INPUT RECORDS
(* ===== verification/I8259.v ===== *)
(** The 8259 interrupt controller pair (src/source/winspire/i8259.c).

    [PicState] is one chip, [PicState2] the master/slave pair with the CPU
    interrupt flag its [raise_fn] sets (pc.c passes [raise_irq_i386], which is
    [cpui386_raise_irq]).  A chip inside the pair is named by [chip]. *)

From S2P Require Import Prelude.
Local Open Scope Z_scope.
Set Warnings "-clear-no-such-hyp".

Module Pic.

(** ** Data *)

Record PicState := mkPicState {
  last_irr : Z; irr : Z; imr : Z; isr : Z;
  priority_add : Z; irq_base : Z; read_reg_select : Z; poll : Z;
  special_mask : Z; init_state : Z; auto_eoi : Z; rotate_on_auto_eoi : Z;
  special_fully_nested_mode : Z; init4 : Z; single_mode : Z;
}.
#[export] Instance eta_PicState : Eta PicState := fun s =>
  mkPicState (last_irr s) (irr s) (imr s) (isr s) (priority_add s) (irq_base s)
    (read_reg_select s) (poll s) (special_mask s) (init_state s) (auto_eoi s)
    (rotate_on_auto_eoi s) (special_fully_nested_mode s) (init4 s) (single_mode s).

Record PicState2 := mkPicState2 { pics0 : PicState; pics1 : PicState; cpu_intr : bool }.
#[export] Instance eta_PicState2 : Eta PicState2 := fun s =>
  mkPicState2 (pics0 s) (pics1 s) (cpu_intr s).

Inductive chip := Master | Slave.
#[export] Instance chip_eq_dec : EqDecision chip.
Proof. solve_decision. Defined.

Definition pics (s : PicState2) (c : chip) : PicState :=
  match c with Master => pics0 s | Slave => pics1 s end.
Definition set_pics (s : PicState2) (c : chip) (p : PicState) : PicState2 :=
  match c with Master => s <| pics0 := p |> | Slave => s <| pics1 := p |> end.

(** [s->raise_fn (s->obj, s)]: [cpui386_raise_irq] sets [cpu->intr]. *)
Definition raise_fn (s : PicState2) : PicState2 := s <| cpu_intr := true |>.

(** ** Requests and priorities *)

Definition pic_set_irq1 (s : PicState) (irq level : Z) : PicState :=
  let mask := Z.shiftl 1 irq in
  if nz level then
    (if Z.land (last_irr s) mask =? 0 then s <| irr := u8 (Z.lor (irr s) mask) |> else s)
      <| last_irr := u8 (Z.lor (last_irr s) mask) |>
  else s <| last_irr := u8 (Z.land (last_irr s) (Z.lnot mask)) |>.

(** The [while] loop of [get_priority]; out of fuel it has no end. *)
Fixpoint priority_loop (fuel : nat) (s : PicState) (mask priority : Z) : outcome Z :=
  match fuel with
  | O => Stuck Diverges
  | S n =>
      if Z.land mask (Z.shiftl 1 (Z.land (priority + priority_add s) 7)) =? 0
      then priority_loop n s mask (priority + 1)
      else Done priority
  end.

EXERCISE AIM
"Definition pic_set_irq1 (s" marks the first line to print; reproduce that line and every line after it through the end of the listing above.

RESULT
Definition pic_set_irq1 (s : PicState) (irq level : Z) : PicState :=
  let mask := Z.shiftl 1 irq in
  if nz level then
    (if Z.land (last_irr s) mask =? 0 then s <| irr := u8 (Z.lor (irr s) mask) |> else s)
      <| last_irr := u8 (Z.lor (last_irr s) mask) |>
  else s <| last_irr := u8 (Z.land (last_irr s) (Z.lnot mask)) |>.

(** The [while] loop of [get_priority]; out of fuel it has no end. *)
Fixpoint priority_loop (fuel : nat) (s : PicState) (mask priority : Z) : outcome Z :=
  match fuel with
  | O => Stuck Diverges
  | S n =>
      if Z.land mask (Z.shiftl 1 (Z.land (priority + priority_add s) 7)) =? 0
      then priority_loop n s mask (priority + 1)
      else Done priority
  end.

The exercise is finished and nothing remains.